Mindestens 60 Prozent der Insassen in Willich II sind drogenabhängig. Es ist kein Geheimnis, dass etliche unter ihnen auch im Gefängnis an den Stoff herankommen. Das weiß die Anstaltsleiterin: "So ein Gefängnis ist ja kein geschlossenes System. Einige Gefangene bekommen Urlaub, andere dürfen Langzeitbesucher empfangen. Die Drogen können in Körperhöhlungen versteckt sein, oder einfach über die Mauer geworfen werden." Verhindern ließe sich dies nur, wenn man das Gefängnis wie unter einer Glaskuppel abschließe. Aber das, so die Juristin, gehe nicht, da die Gefangenen auf ein Leben in Freiheit vorbereitet werden sollten.

Wie Silvia blicken auch Sandra (35) und Svenja (29) auf eine eine lange Drogen- und Knastkarriere zurück. Die beiden jüngeren Frauen haben Kinder, die bei Pflegefamilien untergebracht sind. Svenjas Tochter, die bald ihren vierten Geburtstag feiert, kam während der Haftzeit ihrer Mutter zur Welt.

"Zusammen am Richtungswechsel arbeiten"

Die drei Frauen sind in ein spezielles Behandlungsprogramm aufgenommen worden. Name: Zara. Die Buchstaben stehen für die Worte: "Zusammen am Richtungswechsel arbeiten." In einem abgetrennten Teil der Haftanstalt werden die bis zu 14 Teilnehmerinnen auf eine Therapie nach der Haftzeit vorbereitet.
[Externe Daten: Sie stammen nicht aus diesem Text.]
(* ===== verification/Ipc.v ===== *)
(** * Common System V IPC routines: [src/sun/sys/sys/ipc_subr.c]

    The permission structure shared by the semaphore, message and shared memory
    facilities, the credentials of the calling process, and the two routines every
    facility starts with: the access check and the search for a key. *)

From S2P Require Import Prelude.
From stdpp Require Import prelude list numbers strings.
From Stdlib Require Import ZArith Lia.

Local Open Scope Z_scope.

(** Error numbers ([h/errno.h]); 0 is success. *)
Definition EPERM := 1.
Definition ENOENT := 2.
Definition EINTR := 4.
Definition E2BIG := 7.
Definition EAGAIN := 11.
Definition EACCES := 13.
Definition EFAULT := 14.
Definition EEXIST := 17.
Definition EINVAL := 22.
Definition EFBIG := 27.
Definition ENOSPC := 28.
Definition ERANGE := 34.
(** [EIDRM] is 77 in [h/errno.h]. *)
Definition EIDRM := 77.

(** Mode bits and flags ([h/ipc.h]). *)
Definition IPC_ALLOC := 0x8000.
Definition IPC_CREAT := 0x200.
Definition IPC_EXCL := 0x400.
Definition IPC_NOWAIT := 0x800.
Definition IPC_PRIVATE := 0.
(** Commands of the ctl calls. *)
Definition IPC_RMID := 0.
Definition IPC_SET := 1.
Definition IPC_STAT := 2.

Record ipc_perm := IpcPerm {
  uid : Z; gid : Z; cuid : Z; cgid : Z; pmode : Z; pseq : Z; key : Z
}.

Definition has_flag (f bit : Z) : bool := negb (Z.land f bit =? 0).
Definition perm_mode (pm : ipc_perm) (m : Z) :=
  IpcPerm (uid pm) (gid pm) (cuid pm) (cgid pm) m (pseq pm) (key pm).
Definition perm_seq (pm : ipc_perm) (s : Z) :=
  IpcPerm (uid pm) (gid pm) (cuid pm) (cgid pm) (pmode pm) (wrapu 16 s) (key pm).

(** The part of the u area these routines read; [u_groups] ends at NOGROUP or at
    NGROUPS entries. *)
Record ucred := Ucred {
  u_uid : Z; u_gid : Z; u_groups : list Z; u_procp : nat; u_pid : Z
}.

Definition NOGROUP := -1.
Definition NGROUPS := 8%nat.

(** groupmember() and suser() of [kern_prot.c]. *)
Fixpoint group_scan (gs : list Z) (g : Z) : bool :=
  match gs with
  | [] => false
  | x :: xs => if x =? NOGROUP then false else if x =? g then true else group_scan xs g
  end.

Definition groupmember (u : ucred) (g : Z) : bool :=
  if u_gid u =? g then true else group_scan (take NGROUPS (u_groups u)) g.

(** [Some e]: the check failed and set [u.u_error] to [e]. *)
Definition suser (u : ucred) : option Z := if u_uid u =? 0 then None else Some EPERM.

Definition ipcaccess (u : ucred) (p : ipc_perm) (mode : Z) : option Z :=
  if u_uid u =? 0 then None
  else
    let mode :=
      if negb (u_uid u =? uid p) && negb (u_uid u =? cuid p) then
        let mode := Z.shiftr mode 3 in
        if negb (groupmember u (gid p)) && negb (groupmember u (cgid p))
        then Z.shiftr mode 3 else mode
      else mode in
    if negb (Z.land mode (pmode p) =? 0) then None else Some EACCES.

Definition allocated_perm (p : ipc_perm) : bool := negb (Z.land (pmode p) IPC_ALLOC =? 0).

(** ipcget returns an error, an existing entry ([status] 0) or the entry to be
    initialised ([status] 1). *)
Inductive ipcget_result :=
| IpcError (e : Z)
| IpcFound (i : nat)
| IpcNew (i : nat).

(** The search for IPC_PRIVATE: the first entry not allocated. *)
Fixpoint ipcget_private (ps : list ipc_perm) (i : nat) : ipcget_result :=
  match ps with
  | [] => IpcError ENOSPC
  | p :: ps => if allocated_perm p then ipcget_private ps (S i) else IpcNew i
  end.

(** The search for a key; [a] is the first free entry seen so far. *)
Fixpoint ipcget_key (k flag : Z) (ps : list ipc_perm) (i : nat) (a : option nat)
    : ipcget_result :=
  match ps with
  | [] =>
      if Z.land flag IPC_CREAT =? 0 then IpcError ENOENT
      else match a with None => IpcError ENOSPC | Some i => IpcNew i end
  | p :: ps =>
      if allocated_perm p then
        if key p =? k then
          if Z.land flag (Z.lor IPC_CREAT IPC_EXCL) =? Z.lor IPC_CREAT IPC_EXCL
          then IpcError EEXIST
          else if negb (Z.land (Z.land flag 0x1ff) (Z.lnot (pmode p)) =? 0)
          then IpcError EACCES
          else IpcFound i
        else ipcget_key k flag ps (S i) a
      else ipcget_key k flag ps (S i) (match a with None => Some i | Some _ => a end)
  end.

Definition ipcget_find (k flag : Z) (ps : list ipc_perm) : ipcget_result :=
  if k =? IPC_PRIVATE then ipcget_private ps 0 else ipcget_key k flag ps 0 None.

(** The [init:] label: fill in the new entry ([seq] is kept).  The ids of the u area are
    shorts, those of the entry ushorts. *)
Definition ipcget_init (u : ucred) (k flag : Z) (p : ipc_perm) : ipc_perm :=
  IpcPerm (wrapu 16 (u_uid u)) (wrapu 16 (u_gid u)) (wrapu 16 (u_uid u)) (wrapu 16 (u_gid u))
          (Z.lor IPC_ALLOC (Z.land flag 0x1ff)) (pseq p) k.

(** ipcget: the result, and the table with the new entry initialised. *)
Definition ipcget (u : ucred) (k flag : Z) (ps : list ipc_perm)
    : ipcget_result * list ipc_perm :=
  let r := ipcget_find k flag ps in
  match r with
  | IpcNew i => (r, alter (ipcget_init u k flag) i ps)
  | _ => (r, ps)
  end.

(** ** Facts about the search *)

Lemma ipcget_init_allocated u k flag p : allocated_perm (ipcget_init u k flag p) = true.
Proof.
  unfold allocated_perm. simpl.
  rewrite Z.land_lor_distr_l, <- Z.land_assoc.
  change (Z.land 0x1ff IPC_ALLOC) with 0. by rewrite Z.land_0_r.
Qed.

Lemma ipcget_private_spec ps i :
  match ipcget_private ps i with
  | IpcNew j => exists p, (i <= j)%nat /\ ps !! (j - i)%nat = Some p /\ allocated_perm p = false
  | IpcError e => e = ENOSPC /\ Forall (fun p => allocated_perm p = true) ps
  | IpcFound _ => False
  end.
Proof.
  revert i. induction ps as [|p ps IH]; intros i; simpl; [auto|].
  destruct (allocated_perm p) eqn:Ep.
  - specialize (IH (S i)). destruct (ipcget_private ps (S i)); [| |].
    + destruct IH. split; auto.
    + done.
    + destruct IH as (q&?&Hl&?). exists q. split_and!; [lia| |done].
      by replace (i0 - i)%nat with (S (i0 - S i)) by lia.
  - exists p. rewrite Nat.sub_diag. auto.
Qed.

Definition free_at (ps : list ipc_perm) (off j : nat) : Prop :=
  exists p, (off <= j)%nat /\ ps !! (j - off)%nat = Some p /\ allocated_perm p = false.

Lemma free_at_cons p ps i j : free_at ps (S i) j -> free_at (p :: ps) i j.
Proof.
  intros (q&?&?&?). exists q. split_and!; [lia| |done].
  by replace (j - i)%nat with (S (j - S i)) by lia.
Qed.

Lemma ipcget_key_spec k flag ps : forall i a,
  match ipcget_key k flag ps i a with
  | IpcNew j => a = Some j \/ (a = None /\ free_at ps i j)
  | IpcFound j => exists p, (i <= j)%nat /\ ps !! (j - i)%nat = Some p
      /\ allocated_perm p = true /\ key p = k
  | IpcError e => e = ENOENT \/ e = ENOSPC \/ e = EEXIST \/ e = EACCES
  end.
Proof.
  induction ps as [|p ps IH]; intros i a; simpl.
  - destruct (Z.land flag IPC_CREAT =? 0); [auto|]. destruct a; auto.
  - destruct (allocated_perm p) eqn:Ep.
    + destruct (Z.eqb_spec (key p) k).
      * destruct (_ =? _); [auto|]. destruct (negb _); [auto|].
        exists p. rewrite Nat.sub_diag. auto.
      * specialize (IH (S i) a). destruct (ipcget_key k flag ps (S i) a); auto.
        -- destruct IH as (q&?&?&?&?). exists q. split_and!; auto; [lia|].
           by replace (i0 - i)%nat with (S (i0 - S i)) by lia.
        -- destruct IH as [?|[? ?]]; eauto using free_at_cons.
    + specialize (IH (S i) (match a with None => Some i | Some _ => a end)).
      destruct (ipcget_key k flag ps (S i) _); auto.
      * destruct IH as (q&?&?&?&?). exists q. split_and!; auto; [lia|].
        by replace (i0 - i)%nat with (S (i0 - S i)) by lia.
      * destruct a; [destruct IH as [?|[? _]]; [auto|done]|].
        destruct IH as [[= ->]|[? _]]; [|done]. right. split; [done|].
        exists p. rewrite Nat.sub_diag. auto.
Qed.

(** A new entry was free before. *)
Lemma ipcget_new_free k flag ps j :
  ipcget_find k flag ps = IpcNew j -> exists p, ps !! j = Some p /\ allocated_perm p = false.
Proof.
  unfold ipcget_find. destruct (k =? IPC_PRIVATE); intros H.
  - pose proof (ipcget_private_spec ps 0) as Hs. rewrite H in Hs.
    destruct Hs as (p&_&Hl&?). rewrite Nat.sub_0_r in Hl. eauto.
  - pose proof (ipcget_key_spec k flag ps 0 None) as Hs. rewrite H in Hs.
    destruct Hs as [?|(_&p&_&Hl&?)]; [done|]. rewrite Nat.sub_0_r in Hl. eauto.
Qed.

Lemma ipcget_found k flag ps j :
  ipcget_find k flag ps = IpcFound j ->
  exists p, ps !! j = Some p /\ allocated_perm p = true /\ key p = k.
Proof.
  unfold ipcget_find. destruct (k =? IPC_PRIVATE); intros H.
  - pose proof (ipcget_private_spec ps 0) as Hs. by rewrite H in Hs.
  - pose proof (ipcget_key_spec k flag ps 0 None) as Hs. rewrite H in Hs.
    destruct Hs as (p&_&Hl&?). rewrite Nat.sub_0_r in Hl. eauto.
Qed.

(** A user whose id is negative as a short (nobody is -2) is refused its own object: the id is
    stored unsigned and compared signed. *)
Example ipcaccess_denies_negative_creator :
  let u := Ucred (-2) (-2) [] 0 1 in
  let p := ipcget_init u 1 0x180 (IpcPerm 0 0 0 0 0 0 0) in
  ipcaccess u p 0x100 = Some EACCES /\ uid p = 65534.
Proof. split; reflexivity. Qed.

Lemma ipcget_err u k flg ps e ps' : ipcget u k flg ps = (IpcError e, ps') -> e <> 0.
Proof.
  unfold ipcget. destruct (ipcget_find k flg ps) eqn:E; intros [= -> <-].
  unfold ipcget_find in E. destruct (k =? IPC_PRIVATE).
  - pose proof (ipcget_private_spec ps 0) as H. rewrite E in H. by destruct H as [-> _].
  - pose proof (ipcget_key_spec k flg ps 0 None) as H. rewrite E in H.
    by destruct H as [-> | [-> | [-> | ->]]].
Qed.

Lemma ipcget_eq u k flg ps : ipcget u k flg ps =
  (ipcget_find k flg ps,
   match ipcget_find k flg ps with IpcNew i => alter (ipcget_init u k flg) i ps | _ => ps end).
Proof. unfold ipcget. by destruct (ipcget_find k flg ps). Qed.

(** What ipcget did to the permissions, back in the facility's table. *)
Lemma zip_perms_insert {A} (get : A -> ipc_perm) (put : A -> ipc_perm -> A) f i (l : list A) x :
  (forall y, put y (get y) = y) -> l !! i = Some x ->
  zip_with put l (alter f i (get <$> l)) = <[i := put x (f (get x))]> l.
Proof.
  intros Hid. assert (zip_with put l (get <$> l) = l) as Hz.
  { induction l as [|y l IH]; [done|]. cbn. by rewrite Hid, IH. }
  revert i Hz. induction l as [|y l IH]; intros [|i] Hz Hx; [done..| |]; cbn in Hz; injection Hz as _ Hz.
  - injection Hx as ->. cbn. by rewrite Hz.
  - cbn. rewrite Hid. f_equal. by apply IH.
Qed.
Die Unterschiede zum Normalvollzug fallen ins Auge: An den Zellentüren steht neben der Nummer ein Namensschild, die Zellen sind elf statt sieben Quadratmeter groß. Sogar ein Gemeinschaftswohnzimmer gibt es: mit Sesseln und einem Fernseher.

Gefangene außerhalb der Abteilung werden nicht so intensiv betreut. Die Mittel der Anstalt sind begrenzt. "Wir müssen Schwerpunkte setzen", sagt die Anstaltsleiterin. "Und wir wissen, dass wir nicht jede Frau erreichen können."

Auch Silvia hat schon einmal einen Aufenthalt in der Zara-Gruppe abgebrochen, weil sie die strengen Regeln als Gängelung empfand. "Aber nach der letzten Verurteilung habe ich mir gesagt, dass ich mein Leben wieder haben möchte." In wenigen Tagen wird sie die Gefängnistore hinter sich lassen und in einer Klinik eine Therapie beginnen. Sie geht ohne Groll. "Wenn der Knast nicht gewesen wäre", sagt die 37-Jährige, "wäre ich doch schon längst tot."